The party is unspeakably dull, but there are other children present, and Aly seems to be enjoying himself, so I stay. He has bullied a younger boy into playing Aurors (his new favourite game ever since Longbottom took him to his office for Invite Your Young Wizard To Work Day). Wanting to be on hand in case of an emergency (always a distinct possibility where Aly is concerned) but not wanting to disrupt their play, I trail them at a respectable distance. Which is how Harry finds me, leaning against the door jamb of an ornate Victorian era conservatory, gazing up distractedly through lush greenery and the glass-panelled ceiling at snow flakes toppling lazily from a lowering sky.

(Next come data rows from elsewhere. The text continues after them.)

(* ===== verification/QueryDemo.v ===== *)
(** * QueryDemo: databases and saved queries at work

    A service with a database and two users of one organization: inputs that meet the
    hypotheses of the theorems of QueryFlow. *)

From S2P Require Import Prelude GoStrings Effects ApiSpec Authz Identity Dependencies Table Requests QueryStore QueryHandlers QueryLife QuerySteps QueryFlow.
#[local] Open Scope nat_scope.
#[local] Open Scope string_scope.

Module QueryDemo.
#[local] Instance demo_collation : Collation :=
  {| text_less := by_key (fun s => Z.of_nat (String.length s)); text_lower := map_bytes lower_byte;
     text_less_strict := by_key_strict_weak _ |}.
Definition new_text (X : gset string) : string := fresh (X ∪ {[ "" ]}).
#[local] Instance any_text : UuidText.
Proof.
  refine {| valid_uuid s := negb (str_empty s); gen_random_uuid := new_text |}; [done| |].
  - intros X Hin. apply (is_fresh (X ∪ {[ "" ]})). set_solver.
  - intros X. apply negb_true_iff, str_empty_false. intros E. apply (is_fresh (X ∪ {[ "" ]})).
    unfold new_text in E. rewrite E. set_solver.
Defined.
#[local] Instance as_it_is : SchemaColumn.
Proof. refine {| schema_column := {| column := Some |} |}. done. Defined.
#[local] Instance scan_first : ResultOrder := {| scan_before_result := true |}.
#[local] Instance hex_ids : UuidGen := {| uuid_of := hex_encode |}.

Definition service (id org : string) : ServiceRow := mkServiceRow id org id "" "active" "" "" "" None 0 "" None.
Definition start : World QueryTables :=
  mkWorld (mkQueryTables {[ "a" ]} ∅ {[ "sa" := service "sa" "a" ]} ∅ ∅ ∅ ∅) [] 100 [] (map N.of_nat (seq 0 208)).
Definition user (name : string) : option Principal := Some (mkPrincipal "user" name "a" false "" [] "local").
Definition by_user (name : string) (q : request) := (user name, "a", "sa", q).

(** The ids, in the order they are drawn. *)
Definition nth_id (n : nat) : string := hex_encode (map N.of_nat (seq (16 * n) 16)).
Definition db : string := nth_id 0.
Definition folder : string := nth_id 2.
Definition create : createDBRequest := mkCreateDB "orders" "" "" (Some "[1]") None None None.
Definition change : updateDBRequest := mkUpdateDB None None None (Some "[2]") None None None.
Definition private (fo : option string) (title : string) : queryRequest := mkQueryRequest title "" "" None fo "personal".
Definition sync : syncQueryRequest := mkSyncQuery "q.sql" "orders" "" "select" None None.

(** Ann's database, with a version; the team's folder; Ann's and Bob's queries, hers in the folder; a synchronised one;
    then a changed schema. *)
Definition setup := [by_user "ann" (OnDBs (QCreateDB (Some create)));
  by_user "ann" (OnQueries db (QCreateFolder (Some (mkFolderRequest "shared" "team"))));
  by_user "ann" (OnQueries db (QCreateQuery (Some (private (Some folder) "hers"))));
  by_user "bob" (OnQueries db (QCreateQuery (Some (private None "his"))));
  by_user "bob" (OnQueries db (QSync (Some sync)));
  by_user "ann" (OnDBs (QUpdateDB db (Some change)))].
Definition w0 : World QueryTables := served setup start.
Definition ask rq (w : World QueryTables) : QReply := (serve rq.1.1.1 rq.1.1.2 rq.1.2 rq.2 w).1.

Lemma start_databases_ok : databases_ok (w_db start).
Proof. split; cbn; intros *; by rewrite lookup_empty. Qed.
Lemma w0_databases_ok : databases_ok (w_db w0).
Proof. by apply databases_served, start_databases_ok. Qed.

Definition titles (r : QReply) : option (list string) :=
  match payload r with Json (QueryList l) => Some (map (fun x => qc_Title (sq_Content x)) l) | _ => None end.
Definition numbers (w : World QueryTables) : list Z := map ve_VersionNumber (rows (q_versions (w_db w))).
Definition schema (w : World QueryTables) : option (option string) := dc_SchemaJSON ∘ db_Content <$> q_dbs (w_db w) !! db.

(** (lemma) Each user sees their own queries; Bob deletes the team's folder, and Ann's query leaves it. *)
Example privacy_demo :
  titles (ask (by_user "ann" (OnQueries db (QListQueries "personal"))) w0) = Some ["hers"] /\
  titles (ask (by_user "bob" (OnQueries db (QListQueries "personal"))) w0) = Some ["his"] /\
  status (ask (by_user "bob" (OnQueries db (QUpdateQuery (nth_id 3) (Some (mkUpdateQuery None None None None None))))) w0) = 403%Z /\
  status (ask (by_user "bob" (OnQueries db (QDeleteFolder folder))) w0) = 204%Z.
Proof. vm_compute. repeat split. Qed.
(** (lemma) The versions are there and are not listed. *)
Example versions_demo : length (numbers w0) = 2 /\ status (ask (by_user "ann" (OnDBs (QListVersions db))) w0) = 500%Z.
Proof. vm_compute. repeat split. Qed.

(** ** Witnesses *)

Definition clearing : QReply * World QueryTables := serve_query (user "bob") "a" "sa" db (QDeleteFolder folder) w0.
Definition in_folder (w : World QueryTables) : option (option string) := sq_FolderID <$> q_queries (w_db w) !! nth_id 3.
Lemma personal_queries_private_witness :
  databases_ok (w_db w0) /\ status clearing.1 = 204%Z /\ in_folder w0 = Some (Some folder) /\ in_folder clearing.2 = Some None /\
  exists x x' : SavedQuery, q_queries (w_db w0) !! nth_id 3 = Some x /\ ~ my_query "bob" db x /\ q_queries (w_db clearing.2) !! nth_id 3 = Some x' /\
    (x' = x \/ exists now, sq_FolderID x = Some folder /\ x' = unfiled now x).
Proof.
  assert (is_Some (q_queries (w_db w0) !! nth_id 3)) as [x Hx].
  { assert (found (q_queries (w_db w0) !! nth_id 3) = true) as Hf by (vm_compute; reflexivity). by apply found_true. }
  assert (match q_queries (w_db w0) !! nth_id 3 with Some x => String.eqb (sq_Scope x) "personal" && bool_decide (sq_OwnerUserID x = Some "ann")
    | None => false end = true) as Ho by (vm_compute; reflexivity).
  rewrite Hx in Ho. apply andb_true_iff in Ho as [Hs%String.eqb_eq Hu%bool_decide_eq_true].
  assert (~ my_query "bob" db x) as Hn. { intros [_ Hm]. rewrite (Hm Hs) in Hu. by injection Hu. }
  split_and!; [exact w0_databases_ok|vm_compute; reflexivity|vm_compute; reflexivity|vm_compute; reflexivity|].
  pose proof (personal_queries_private (user "bob") "a" "sa" db (QDeleteFolder folder) w0 w0_databases_ok) as Hp.
  unfold clearing. destruct (serve_query (user "bob") "a" "sa" db (QDeleteFolder folder) w0) as [r w'].
  destruct Hp as (_ & _ & Hq & _). destruct (Hq _ _ Hx Hn) as (x' & Hx' & Hk). exists x, x'. split; [exact Hx|]. split; [exact Hn|]. split; [exact Hx'|].
  destruct Hk as [Hk|(f & fo & now & Hf & _ & _ & _ & Hfx & _ & Hk)]; [left; exact Hk|right; exists now]. injection Hf as Hf. rewrite Hf.
  split; [exact Hfx|exact Hk].
Defined.

Lemma reachable_databases_ok_witness : databases_ok (w_db start) /\ databases_ok (w_db (served setup start)).
Proof. split; [exact start_databases_ok|]. by apply (reachable_databases_ok setup start), start_databases_ok. Defined.

Definition again : QReply * World QueryTables := SyncSavedQuery (user "ann") "a" "sa" db (Some sync) w0.
Lemma SyncSavedQuery_correct_witness :
  databases_ok (w_db w0) /\ succeeded again.1 = true /\ exists id created, again.1 = JSON 200 (Synced id created).
Proof.
  assert (succeeded again.1 = true) as Hs by (vm_compute; reflexivity). split_and!; [exact w0_databases_ok|exact Hs|].
  unfold again in *. destruct (SyncSavedQuery (user "ann") "a" "sa" db (Some sync) w0) as [r w'] eqn:E. cbn [fst] in *.
  destruct (SyncSavedQuery_correct (user "ann") "a" "sa" db sync w0 r w' w0_databases_ok E Hs) as (id & created & row & Hr & _).
  by exists id, created.
Defined.

Lemma versions_unlisted_witness : numbers w0 <> [] /\ status (ListDBVersions "a" "sa" db w0).1 = 500%Z.
Proof.
  split; [vm_compute; discriminate|]. destruct (ListDBVersions "a" "sa" db w0) as [r w'] eqn:E. cbn [fst].
  destruct (versions_unlisted "a" "sa" db w0 r w' E) as (_ & _ & Hv).
  assert (is_Some (q_versions (w_db w0) !! nth_id 1)) as [v Hvk].
  { assert (found (q_versions (w_db w0) !! nth_id 1) = true) as Hf by (vm_compute; reflexivity). by apply found_true. }
  assert (is_Some (q_dbs (w_db w0) !! db)) as [x Hx].
  { assert (found (q_dbs (w_db w0) !! db) = true) as Hf by (vm_compute; reflexivity). by apply found_true. }
  assert (match q_dbs (w_db w0) !! db with Some x => db_of "sa" x | None => false end = true) as Hof by (vm_compute; reflexivity).
  assert (match q_versions (w_db w0) !! nth_id 1 with Some v => String.eqb (ve_ServiceDBID v) db | None => false end = true) as Hvd
    by (vm_compute; reflexivity).
  assert (w_faults w0 = []) as Hf by (vm_compute; reflexivity).
  assert (service_in "a" "sa" (w_db w0)) as Hin.
  { assert (match q_services (w_db w0) !! "sa" with Some s => String.eqb (sv_OrgID s) "a" && sv_live s | None => false end = true) as Hs
      by (vm_compute; reflexivity).
    destruct (q_services (w_db w0) !! "sa") as [s|] eqn:Es; [|discriminate]. apply andb_true_iff in Hs as [Ho%String.eqb_eq Hl].
    exists s. split_and!; [exact Es|exact Ho|exact Hl]. }
  rewrite Hx in Hof. rewrite Hvk in Hvd.
  exact (Hv x (nth_id 1) v Hf eq_refl eq_refl Hin Hx Hof Hvk (proj1 (String.eqb_eq _ _) Hvd)).
Defined.

Definition restoring : QReply * World QueryTables := RestoreDBVersion (user "bob") "a" "sa" db (nth_id 1) w0.
Lemma RestoreDBVersion_correct_witness :
  databases_ok (w_db w0) /\ succeeded restoring.1 = true /\ schema w0 = Some (Some "[2]") /\ schema restoring.2 = Some (Some "[1]") /\
  length (map_to_list (q_versions (w_db w0))) = 2 /\ length (map_to_list (q_versions (w_db restoring.2))) = 3 /\
  exists v d1 x', q_versions (w_db w0) !! nth_id 1 = Some v /\ w_db restoring.2 = set_dbs d1 (<[db := x']> (q_dbs (w_db w0))) /\
    dc_SchemaJSON (db_Content x') = ve_SchemaJSON v /\
    (d1 = w_db w0 \/ exists id s, q_versions (w_db w0) !! id = None /\ d1 = set_versions (w_db w0) (<[id := s]> (q_versions (w_db w0)))).
Proof.
  assert (succeeded restoring.1 = true) as Hs by (vm_compute; reflexivity).
  do 2 (split; [first [exact w0_databases_ok|exact Hs]|]). do 4 (split; [vm_compute; reflexivity|]).
  unfold restoring in *. destruct (RestoreDBVersion (user "bob") "a" "sa" db (nth_id 1) w0) as [r w'] eqn:E. cbn [fst snd] in *.
  destruct (RestoreDBVersion_correct (user "bob") "a" "sa" db (nth_id 1) w0 r w' w0_databases_ok E Hs)
    as (p & x & v & d1 & now & _ & _ & _ & Hv & _ & _ & Hd & Hver).
  exists v, d1. eexists. split; [exact Hv|]. split; [exact Hd|]. split; [reflexivity|].
  destruct Hver as [[Hsame _]|(Hn & t & Hnew)]; [left; exact Hsame|right]. eexists _, _. split; [exact Hn|exact Hnew].
Defined.
End QueryDemo.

I’d been thinking about how my father had always forbade season-altering magic at the manor – even in late March, when the whole world seemed to be straining, like a dog on a leash, toward spring. _Unnatural_ , he’d said. It was the same adjective he used for the old Ministry building’s fake weather – or anything else that camouflaged reality as fantasy. _That’s the problem with modern-day wizards,_ he’d said. _They think magic is nothing but a convenience. An escape. But it is more than that, Draco. It is a responsibility. A sacred obligation._

_A true wizard must never lie to himself. To others, if need be. But never to himself._

Somehow this admonishment could expand to encompass my mother’s desire for daffodils a week early, but not to the way he twisted his eyes from mine whenever I caught him watching me, just like Vincent used to twist and break his Licorice Wands into tiny fragments before eating them, one by one . . . 

“Draco.”

Still resting my head against the jamb, I turn to look at Harry. We stare at one another for several moments, and I note how his hand tightens into a fist and then relaxes, only to tighten again reflexively. I wonder if it stems from desire or rage. Or both. Neither of us smile at each other.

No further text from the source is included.